Friday Five: Edan Pinchot, Max Fried, Ashley Biden, Alan Dershowitz, Bil Pascrell

By JTA Staff

At the “America’s Got Talent” auditions that aired this week, 13-year-old Edan Pinchot made judges swoon with his heartfelt cover of OneRepublic’s “Good Life.” For many Jewish viewers, though, it was undoubtedly his yarmulke that stood out. Last year, the young vocalist and keyboard player was touted by NCSY as “the Jewish Justin Bieber” after the organization tapped him to cover The Beatles’ “Imagine” in a YouTube video. (That performance got Pinchot noticed by Howard Stern even before the shock jock became a “Talent” judge.) Given the recent photos of a bare-headed Matisyahu, is Pinchot now a contender to be America’s next kipah-wearing musical sensation?

The San Diego Padres no doubt hope that Max Fried, their No. 1 pick in Monday’s Major League Baseball draft, will be like his hero, Sandy Koufax. The 18-year-old lefty pitcher chosen seventh overall throws a curveball modeled after the iconic Dodgers’ southpaw and wore his No. 32 while pitching for Harvard-Westlake School in Los Angeles. Fried was a member of the U.S. team that won the gold medal at the 18th World Maccabiah Juniors in Israel three years ago. “Being a Southern California boy and being drafted by a Southern California organization, there’s no better place I’d rather be, especially with it being a pitchers’ park,” Fried said, referring to the Padres’ home field. (Maybe someday he’ll be part of an all-Jewish battery with Max Ungar, a 17-year-old catcher from Maryland’s Charles E. Smith Jewish Day School who was drafted by the Washington Nationals in the 36th round.)

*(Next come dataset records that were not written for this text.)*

Lemma emits_try_finally (body : M A) (fin : M unit) :
  emits q body -> emits q fin -> emits q (try_finally body fin).
Proof.
  intros Hb Hf st. unfold try_finally.
  destruct (Hb st) as (t1 & Ht1 & Hq1).
  destruct (body st) as [r st']. simpl in *.
  destruct (Hf st') as (t2 & Ht2 & Hq2).
  exists (t1 ++ t2). rewrite forallb_app, Hq1, Hq2.
  destruct (fin st') as [[u|e] st'']; simpl in *;
    rewrite Ht2, Ht1, app_assoc; split; reflexivity.
Qed.

Lemma emits_try_except (body handler : M A) handled :
  emits q body -> emits q handler ->
  emits q (try_except body handled handler).
Proof.
  intros Hb Hh st. unfold try_except.
  destruct (Hb st) as (t1 & Ht1 & Hq1).
  destruct (body st) as [[a|e] st']; simpl in *; [eauto|].
  destruct (handled e); [|eauto].
  destruct (Hh st') as (t2 & Ht2 & Hq2).
  exists (t1 ++ t2). rewrite Ht2, Ht1, app_assoc, forallb_app, Hq1, Hq2.
  split; reflexivity.
Qed.

End Emits.

Lemma emits_call {A} q e (oracle : list event -> result A) :
  q e = true -> emits q (call e oracle).
Proof.
  intros He. unfold call, history.
  apply emits_bind; [apply emits_gets|]. intros h.
  apply emits_bind; [apply emits_emit, He|]. intros _. apply emits_lift.
Qed.

(** Splits a computation along its binds and closes the leaves. *)
Ltac emits_step :=
  match goal with
  | |- emits _ (_ ≫= _) => apply emits_bind; [|intros ?]
  | |- emits _ (mret _) => apply emits_ret
  | |- emits _ (raise _) => apply emits_raise
  | |- emits _ (sys_exit _) => apply emits_raise
  | |- emits _ (lift _) => apply emits_lift
  | |- emits _ (gets _) => apply emits_gets
  | |- emits _ history => apply emits_gets
  | |- emits _ (print _) => apply emits_print
  | |- emits _ (set_fs _) => apply emits_set_fs
  | |- emits _ (emit _) => apply emits_emit; reflexivity
  | |- emits _ (call _ _) => apply emits_call; reflexivity
  | |- emits _ (try_finally _ _) => apply emits_try_finally
  | |- emits _ (try_except _ _ _) => apply emits_try_except
  | |- emits _ (if ?b then _ else _) => destruct b
  | |- emits _ (match ?x with _ => _ end) => destruct x
  end.

Ltac emits_auto := repeat emits_step.

(** The events each function of the script can add. *)
Definition is_input (e : event) : bool :=
  match e with EvInput _ => true | _ => false end.
Definition is_removal (e : event) : bool :=
  match e with EvRemove _ => true | _ => false end.
Definition is_recording (e : event) : bool :=
  match e with
  | EvRec _ _ _ _ | EvWait | EvTempFile | EvWaveOpen _ => true
  | _ => false
  end.

Section EmitsScript.

Variable w : World.

Lemma emits_detect_wake_word ev : emits is_input (detect_wake_word ev).
Proof. unfold detect_wake_word, input. emits_auto. Qed.

Lemma emits_release path : emits is_removal (release path).
Proof. unfold release, os_path_exists, os_remove. emits_auto. Qed.

Lemma emits_record_audio device R C D :
  emits is_recording (record_audio w device R C D).
Proof.
  unfold record_audio, sd_rec_call, write_file. emits_auto.
Qed.

Lemma emits_transcribe path :
  emits is_transcription (transcribe_whisper_local w path).
Proof. unfold transcribe_whisper_local, read_file. emits_auto. Qed.

Lemma emits_ask_gemini prompt : emits is_inference (ask_gemini w prompt).
Proof. unfold ask_gemini. emits_auto. Qed.

Lemma emits_speak text : emits is_playback (speak w text).
Proof. unfold speak. emits_auto. Qed.

End EmitsScript.

(** ** One turn *)

(** The state in which the operator's line has been read. *)
Definition listened (ev : console) (st : State) : State :=
  snd (detect_wake_word ev st).

(** The state in which the recording has been attempted. *)
Definition captured (w : World) (device : option Z) (st0 : State) : State :=
  snd (record_audio w device 16000 1 10
         (snd (print "Wake word detected! " st0))).

Lemma try_finally_release {A} (body : M A) path st :
  try_finally body (release path) st =
  (fst (body st), snd (release path (snd (body st)))).
Proof.
  unfold try_finally. destruct (body st) as [r st']. simpl.
  pose proof (release_ok path st') as Hok.
  destruct (release path st') as [[u|e] st'']; simpl in *; congruence.
Qed.

Lemma turn_asleep w device ev st :
  fst (detect_wake_word ev st) = Ok false ->
  turn w device ev st = (Ok tt, listened ev st).
Proof.
  intros H. unfold turn, listened. rewrite bind_run.
  destruct (detect_wake_word ev st) as [r st0]. simpl in *. subst r.
  reflexivity.
Qed.

Lemma turn_not_captured w device ev st e :
  fst (detect_wake_word ev st) = Ok true ->
  fst (record_audio w device 16000 1 10
         (snd (print "Wake word detected! " (listened ev st)))) = Raise e ->
  turn w device ev st = (Raise e, captured w device (listened ev st)).
Proof.
  intros H0 H1. unfold turn, captured, listened in *. rewrite bind_run.
  destruct (detect_wake_word ev st) as [r st0]. simpl in *. subst r.
  rewrite bind_run. simpl. rewrite bind_run.
  destruct (record_audio _ _ _ _ _ _) as [r st1]. simpl in *. subst r.
  reflexivity.
Qed.

Lemma turn_woke w device ev st path :
  fst (detect_wake_word ev st) = Ok true ->
  fst (record_audio w device 16000 1 10
         (snd (print "Wake word detected! " (listened ev st)))) = Ok path ->
  turn w device ev st =
  try_finally (pipeline w path) (release path)
              (captured w device (listened ev st)).
Proof.
  intros H0 H1. unfold turn, captured, listened in *. rewrite bind_run.
  destruct (detect_wake_word ev st) as [r st0]. simpl in *. subst r.
  rewrite bind_run. simpl. rewrite bind_run.
  destruct (record_audio _ _ _ _ _ _) as [r st1]. simpl in *. subst r.
  reflexivity.
Qed.

(** C1. In every turn in which the wake word was given and the capture
    returned an artifact path, that path is absent from the file system when
    the turn is left, whatever transcription, inference and playback did;
    the outcome of the turn is the outcome of the three stages, so an
    exception of theirs leaves the turn after the deletion. *)
Theorem artifact_deleted_on_every_exit
    (w : World) (device : option Z) (ev : console) (st : State)
    (path : string) :
  fst (detect_wake_word ev st) = Ok true ->
  fst (record_audio w device 16000 1 10
         (snd (print "Wake word detected! " (listened ev st)))) = Ok path ->
  fs (snd (turn w device ev st)) !! path = None
  /\ fst (turn w device ev st)
     = fst (pipeline w path (captured w device (listened ev st))).
Proof.
  intros H0 H1. rewrite (turn_woke _ _ _ _ _ H0 H1), try_finally_release.
  simpl. split; [apply release_absent_after | reflexivity].
Qed.

(** The state a freshly started [main] reaches before its first turn, given
    the files already on disk. *)
Definition ready (files : gmap string file) : State :=
  {| fs := files; trace := []; stdout := []; whisper_model := true |}.

Lemma artifact_deleted_on_every_exit_witness :
  fs (snd (turn Worlds.deaf None (Line "jarvis") (ready ∅))) !! Worlds.tmp0
  = None
  /\ fst (turn Worlds.deaf None (Line "jarvis") (ready ∅))
     = fst (pipeline Worlds.deaf Worlds.tmp0
              (captured Worlds.deaf None (listened (Line "jarvis") (ready ∅)))).
Proof.
  apply (artifact_deleted_on_every_exit Worlds.deaf None (Line "jarvis")
           (ready ∅) Worlds.tmp0); vm_compute; reflexivity.
Defined.

(** ** Which calls a turn makes *)

Lemma calls_print p line st : calls p (snd (print line st)) = calls p st.
Proof. reflexivity. Qed.

Lemma calls_listened p ev st :
  (forall e, is_input e = true -> p e = false) ->
  calls p (listened ev st) = calls p st.
Proof.
  intros Hp. unfold listened.
  apply (emits_calls is_input); [exact Hp | apply emits_detect_wake_word].
Qed.

Lemma calls_captured p w device st0 :
  (forall e, is_recording e = true -> p e = false) ->
  calls p (captured w device st0) = calls p st0.
Proof.
  intros Hp. unfold captured.
  rewrite (emits_calls is_recording p); [reflexivity | exact Hp |].
  apply emits_record_audio.
Qed.

Lemma calls_released p path st :
  (forall e, is_removal e = true -> p e = false) ->
  calls p (snd (release path st)) = calls p st.
Proof.
  intros Hp. apply (emits_calls is_removal); [exact Hp | apply emits_release].
Qed.

(** Closes the side conditions "events of this kind are not of that kind". *)
Ltac kinds :=
  let e := fresh "e" in intros e; destruct e; cbv; intros; congruence.

Lemma pipeline_run w path st1 :
  pipeline w path st1 =
  match transcribe_whisper_local w path st1 with
  | (Ok text, st2) =>
      match ask_gemini w text (snd (print ("You said: " +:+ text) st2)) with
      | (Ok reply, st3) =>
          speak w reply (snd (print ("[Jarvis Answer]: " +:+ reply) st3))
      | (Raise e, st3) => (Raise e, st3)
      end
  | (Raise e, st2) => (Raise e, st2)
  end.
Proof.
  unfold pipeline. rewrite bind_run.
  destruct (transcribe_whisper_local w path st1) as [[text|e] st2];
    [|reflexivity].
  rewrite bind_run. simpl. rewrite bind_run.
  destruct (ask_gemini _ _ _) as [[reply|e] st3]; reflexivity.
Qed.

Lemma main_loop_cons w device ev rest st :
  main_loop w device (ev :: rest) st =
  match turn w device ev st with
  | (Ok _, st') => main_loop w device rest st'
  | (Raise e, st') => (Raise e, st')
  end.
Proof. reflexivity. Qed.

(** C7. In every turn that reaches the inference call, if [ask_gemini]
    raises then the turn ends with that exception and no call to the
    playback collaborator ([say], [runAndWait]) was made during it. *)
Theorem failed_inference_skips_playback
    (w : World) (device : option Z) (ev : console) (st : State)
    (path text : string) (e : exn) :
  fst (detect_wake_word ev st) = Ok true ->
  fst (record_audio w device 16000 1 10
         (snd (print "Wake word detected! " (listened ev st)))) = Ok path ->
  fst (transcribe_whisper_local w path (captured w device (listened ev st)))
  = Ok text ->
  fst (ask_gemini w text
         (snd (print ("You said: " +:+ text)
                 (snd (transcribe_whisper_local w path
                         (captured w device (listened ev st)))))))
  = Raise e ->
  fst (turn w device ev st) = Raise e
  /\ calls is_playback (snd (turn w device ev st)) = calls is_playback st.
Proof.
  intros H0 H1 H2 H3.
  rewrite (turn_woke _ _ _ _ _ H0 H1), try_finally_release. simpl.
  rewrite pipeline_run.
  pose proof (emits_calls is_transcription is_playback
                (transcribe_whisper_local w path)
                (captured w device (listened ev st))) as Ht.
  destruct (transcribe_whisper_local w path _) as [r2 st2].
  cbn [fst snd] in H2, H3, Ht. subst r2.
  pose proof (emits_calls is_inference is_playback (ask_gemini w text)
                (snd (print ("You said: " +:+ text) st2))) as Ha.
  destruct (ask_gemini w text _) as [r3 st3]. cbn [fst snd] in H3, Ha.
  subst r3. cbn [fst snd]. split; [reflexivity|].
  rewrite calls_released by kinds.
  rewrite Ha by (kinds || apply emits_ask_gemini). rewrite calls_print.
  rewrite Ht by (kinds || apply emits_transcribe).
  rewrite calls_captured by kinds.
  apply calls_listened. kinds.
Qed.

Joe Biden’s family is taking Jewish outreach to a new level. The vice president’s daughter, Ashley Biden, 31, married Howard Krein, a 45-year-old Jewish doctor on Saturday. A Catholic priest officiated at the church wedding with a rabbi assisting. And yes, at the party afterward, there was a hora. Ashley Biden isn’t the first daughter of a sitting vice president to marry a Jew (the last Democrat to hold the office, Al Gore, saw his daughter Karenna marry Andrew Schiff in 1997), and she isn’t even the first Biden to marry a Jew: Her brother Beau, Delaware’s attorney general, is married to the former Hallie Berger.

Alan Dershowitz is well known for taking to task J Street and others whom he thinks go too far with their criticisms of Israel. Now, however, the famed Harvard law professor is aligning himself with a key Palestinian demand: In a Wall Street Journal Op-Ed, Dershowitz urged Israel to offer to implement an “absolute building freeze” in its West Bank settlements once the Palestinians return to the negotiating table. Dershowitz wrote that when an Israeli official expressed skepticism about the idea, “I reminded him that Netanyahu has repeatedly stated that Israel is prepared to make ‘painful compromises’ in the interests of peace.” The article even drew some praise from outspoken settlement critic Peter Beinart, whom Dershowitz had previously scolded.

Rep. Steve Rothman may be held in high esteem by pro-Israel activists, but Democratic voters in New Jersey’s newly redrawn 9th Congressional District brought him low. In a bitter redistricting-induced primary, Rothman got clobbered by Democratic colleague Rep. Bill Pascrell, who prevailed Tuesday by a margin of more than 22 percentage points. While many pro-Israel activists rallied around Rothman, Pascrell enjoyed strong support in the district’s large Arab community. Middle East issues proved divisive, with some Israel advocates angry at Pascrell for not condemning a supporter’s Op-Ed that accused Rothman backers of “loyalty to a foreign flag.” Pascrell, who has maintained that he is also a supporter of Israel, now faces Republican nominee and “Kosher Sex” author Rabbi Shmuley Boteach. From the sidelines, Boteach had lobbed occasional barbs at Rothman while offering to mediate between the two battling Democrats, calling their fight “a modern-day version of Cain and Abel.”